Is $\mathbb R[x]/(x^2+a)$ isomorphic to $\mathbb R[x]/(x^2+b)$?

Question

Is $\mathbb R[x]/(x^2+a)$ isomorphic to $\mathbb R[x]/(x^2+b)$?

I think $\mathbb R[x]/(x^2+1)$ is isomorphic to $\mathbb C$. Is $\mathbb R[x]/(x^2+n)$ also isomorphic to $\mathbb C$ for $n \in \mathbb N$?

Thanks!

Answer 1

$\mathbb C$ is the algebraic closure of $\mathbb R$ (fundamental theorem of algebra) and is generated over $\mathbb R$ by any element not in $\mathbb R$ (easy to show — it's generated even additively).

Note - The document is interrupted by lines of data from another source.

(** * Text and annotation extraction of the SSRQ to LCP converter

    A shallow embedding of [convert.py]: the walker [process_element], the
    text accumulator [add_text_to_context], the canonical-text extractor
    [get_element_text], the per-document driver [extract_document_data],
    the header reader [extract_metadata], the corpus loop [process_corpus]
    and, of [convert_to_lcp], the annotation check and the segment, token
    and form tables, followed by the properties the specification states
    about them and further properties of the code. *)

From Stdlib Require Import String Ascii.
From Stdlib Require Import List ZArith NArith Bool Lia Sorted.
Import ListNotations.

Local Open Scope Z_scope.

(** ** Python strings

    A Python [str] is a sequence of Unicode code points, and [len] counts
    code points: a character is its code point, a string a list of them. *)

Definition char := N.
Definition str := list char.

(** String literals of the source; all of them are ASCII. *)
Definition py (s : string) : str := map N_of_ascii (list_ascii_of_string s).

Definition space : char := 32%N.
Definition newline : char := 10%N.

(** [str.isspace] on one character, which is also the class [\s] of [re] on
    [str] patterns and the set removed by [str.strip()]: CPython's
    [Py_UNICODE_ISSPACE]. *)
Definition isspace (c : char) : bool :=
  ((9 <=? c) && (c <=? 13) || (28 <=? c) && (c <=? 32) || (c =? 133)
   || (c =? 160) || (c =? 5760) || (8192 <=? c) && (c <=? 8202)
   || (c =? 8232) || (c =? 8233) || (c =? 8239) || (c =? 8287)
   || (c =? 12288))%N.

Fixpoint str_eqb (a b : str) : bool :=
  match a, b with
  | [], [] => true
  | x :: a', y :: b' => N.eqb x y && str_eqb a' b'
  | _, _ => false
  end.

(** [a == b] on values that are [None] or a string. *)
Definition opt_str_eqb (a b : option str) : bool :=
  match a, b with
  | None, None => true
  | Some x, Some y => str_eqb x y
  | _, _ => false
  end.

(** Truth value of an object that is [None] or a string. *)
Definition truthy (o : option str) : bool :=
  match o with
  | Some (_ :: _) => true
  | _ => false
  end.

Definition or_empty (o : option str) : str :=
  match o with
  | Some s => s
  | None => []
  end.

(** [s.split(sep)[-1]]: what follows the last [sep], all of [s] without one. *)
Definition split_last (sep : char) (s : str) : str :=
  fold_left (fun acc c => if N.eqb c sep then [] else acc ++ [c]) s [].

Fixpoint lstrip (s : str) : str :=
  match s with
  | [] => []
  | c :: s' => if isspace c then lstrip s' else s
  end.

(** [s.strip()] *)
Definition strip (s : str) : str := rev (lstrip (rev (lstrip s))).

(** [re.sub] of the pattern [\s{m,}] by one space, for [m >= 1]: the scan
    gathers the maximal run of whitespace it is in; a run of [m] or more
    characters is a match and becomes one space, a shorter one has no match
    at any of its positions and is copied. *)
Definition flush (m : nat) (run : str) : str :=
  if (m <=? List.length run)%nat then [space] else run.

Fixpoint re_sub_ws_from (m : nat) (run s : str) : str :=
  match s with
  | [] => flush m run
  | c :: s' =>
      if isspace c then re_sub_ws_from m (run ++ [c]) s'
      else flush m run ++ c :: re_sub_ws_from m [] s'
  end.

Definition re_sub_ws (m : nat) (s : str) : str := re_sub_ws_from m [] s.

(** [remove_extra_spaces]: [re.sub(r"\s{2,}", " ", text.strip())] *)
Definition remove_extra_spaces (text : str) : str := re_sub_ws 2 (strip text).

(** [s.replace("\n", "")] *)
Definition remove_newlines (s : str) : str :=
  filter (fun c => negb (N.eqb c newline)) s.

(** [s[i:j]] with Python's clamping of both bounds. *)
Definition clamp (len i : Z) : Z :=
  if i <? 0 then Z.max 0 (i + len) else Z.min i len.

Definition slice (s : str) (i j : Z) : str :=
  let len := Z.of_nat (List.length s) in
  let a := clamp len i in
  let b := clamp len j in
  firstn (Z.to_nat (b - a)) (skipn (Z.to_nat a) s).

(** ** The markup tree

    An ElementTree node: [tag] is the qualified name ([{uri}local]), [text]
    and [tail] are [None] or a string, [attrib] is the attribute dictionary
    and the children are iterated in document order. *)

Local Unset Elimination Schemes.

Inductive Element : Type :=
  mkElement (tag : str) (attrib : list (str * str)) (text tail : option str)
            (children : list Element).

Local Set Elimination Schemes.

Definition tag (e : Element) : str :=
  match e with mkElement t _ _ _ _ => t end.
Definition attrib (e : Element) : list (str * str) :=
  match e with mkElement _ a _ _ _ => a end.
Definition text (e : Element) : option str :=
  match e with mkElement _ _ x _ _ => x end.
Definition tail (e : Element) : option str :=
  match e with mkElement _ _ _ x _ => x end.
Definition children (e : Element) : list Element :=
  match e with mkElement _ _ _ _ cs => cs end.

(** [element.tag.split("}")[-1]] *)
Definition element_name (e : Element) : str := split_last 125%N (tag e).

So if quadratic polynomial $f$ is irreducible, then $\mathbb R[X]/(f) \cong \mathbb C$, if it's reducible with distinct roots, you get $\mathbb R \oplus \mathbb R$, and when $f = l^2$ for a linear $l$ the result will be two-dimensional algebra over $\mathbb R$ of the form, well, $\mathbb R[X]/X^2$. It maps to $\mathbb R$ via sending $X$ to $0$ with kernel $X \cdot \mathbb R$ but doesn't decompose as product of rings.

Anything of the form $x^2 + a$ with $a > 0$ is clearly irreducible, regardless of whether $a$ is natural or not.